Opportunity
Traditional fitness tests and physical activity assessments are largely conducted manually by human assessors (e.g., coaches or teachers). This process is time-consuming, labor-intensive, and subjective, especially when assessing large groups such as students in schools or members in gyms. Existing computer vision systems for fitness testing remain complex and still require manual review of the data. Many current systems also require subjects to wear expensive sensors or actigraphy devices. Furthermore, visual assessment alone can be inaccurate, with technique errors often missed. There is a clear need for an automated, objective, and cost-effective system that can identify a physical activity being performed, assess its quality, and provide feedback without requiring specialized wearable equipment or constant human supervision.
Technology
This patent presents a physical activity assessment system that automatically identifies an activity (e.g., push-ups, dance, martial arts) and evaluates how well a subject performs it. The system uses one or more cameras (preferably multiple for stereo depth estimation) to capture video of a subject. A computing apparatus receives the video and applies a 3D pose estimation process using a convolutional neural network. The network identifies keypoints (joints) and limbs in each frame. From this, the system generates a 3D frame model (a wireframe or skeleton representation) of the subject.
The processing unit then determines the 3D spatial positions and movement of keypoints and limbs. It calculates functions between keypoints (e.g., joint angles, limb orientations, posture correctness) both in static poses and during motion. Based on these movements and functions, the system identifies the type of activity being performed. It then automatically scores the activity by comparing the subject's performance against a reference model of an ideal performance stored in a database. The score can be quantitative (e.g., number of correct repetitions) and/or qualitative (e.g., form quality). The 3D frame model and score are displayed on a screen, and the model can be manipulated (rotated, panned) by the user for multi-angle analysis. The system can also generate an avatar from the 3D frame model for virtual world applications.
Advantages
- Fully Automated Assessment: Eliminates manual review by human assessors, saving significant time and labor.
- Objective Scoring: Provides consistent, quantitative/qualitative scores based on comparison with an ideal reference model, reducing human bias.
- No Wearable Sensors: Uses only standard cameras, making it low-cost and easy to deploy.
- Real-Time Feedback: Can display scores, feedback, and highlighted technique errors (e.g., incorrect joint angles) to help subjects improve.
- Scalable for Groups: Ideal for assessing large numbers of students or athletes simultaneously (e.g., in schools or gyms).
- 3D Model Manipulation: Users can rotate and view the 3D frame model from any angle for thorough analysis.

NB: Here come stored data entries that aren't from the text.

(** *** [encode] *)

(** [codeMap[ch]]: [operator[]] enters an empty string for a missing key *)
Definition index_codeMap (codeMap : gmap ascii text) (ch : ascii)
    : text * gmap ascii text :=
  match codeMap !! ch with
  | Some s => (s, codeMap)
  | None => ([], <[ch := []]> codeMap)
  end.

Definition write_table (items : list (ascii * text)) (output : ofstream) : ofstream :=
  fold_left (λ out p, endl (put (put out [p.1]) p.2)) items output.

Fixpoint write_payload (input : text) (codeMap : gmap ascii text)
    (output : ofstream) : gmap ascii text * ofstream :=
  match input with
  | [] => (codeMap, output)
  | ch :: input' =>
      let '(s, codeMap) := index_codeMap codeMap ch in
      write_payload input' codeMap (put output s)
  end.

Definition encode (t : HuffmanTree) (file : text) : HuffmanTree * ofstream :=
  let output := ofstream_open in
  let t := countCharFrequencies t file in
  let t := buildTree t in
  let output := write_table (um_items (codeMap t)) output in
  let output := endl output in
  let '(cm, output) := write_payload file (codeMap t) output in
  ({| root := root t; nodeHeap := nodeHeap t; codeMap := cm;
      reverseCodeMap := reverseCodeMap t |}, output).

- Gamification & Engagement: Scores and feedback can be used to create competitions and track progress.
Applications
- School Physical Education: Automated fitness testing (push-ups, sit-ups, etc.) aligned with curriculum standards (e.g., Hong Kong Education Bureau).
- Gym & Personal Training: Self-assessment for clients to check exercise form without a trainer present.
- Sports Coaching: Analyzing technique in dance, martial arts, fencing, yoga, or other sports.
- Virtual Fitness (Metaverse): Animating avatars based on real subject movements for remote group workouts.
- Medical Screening: Identifying muscular or skeletal issues by detecting abnormal movement patterns or postural weaknesses.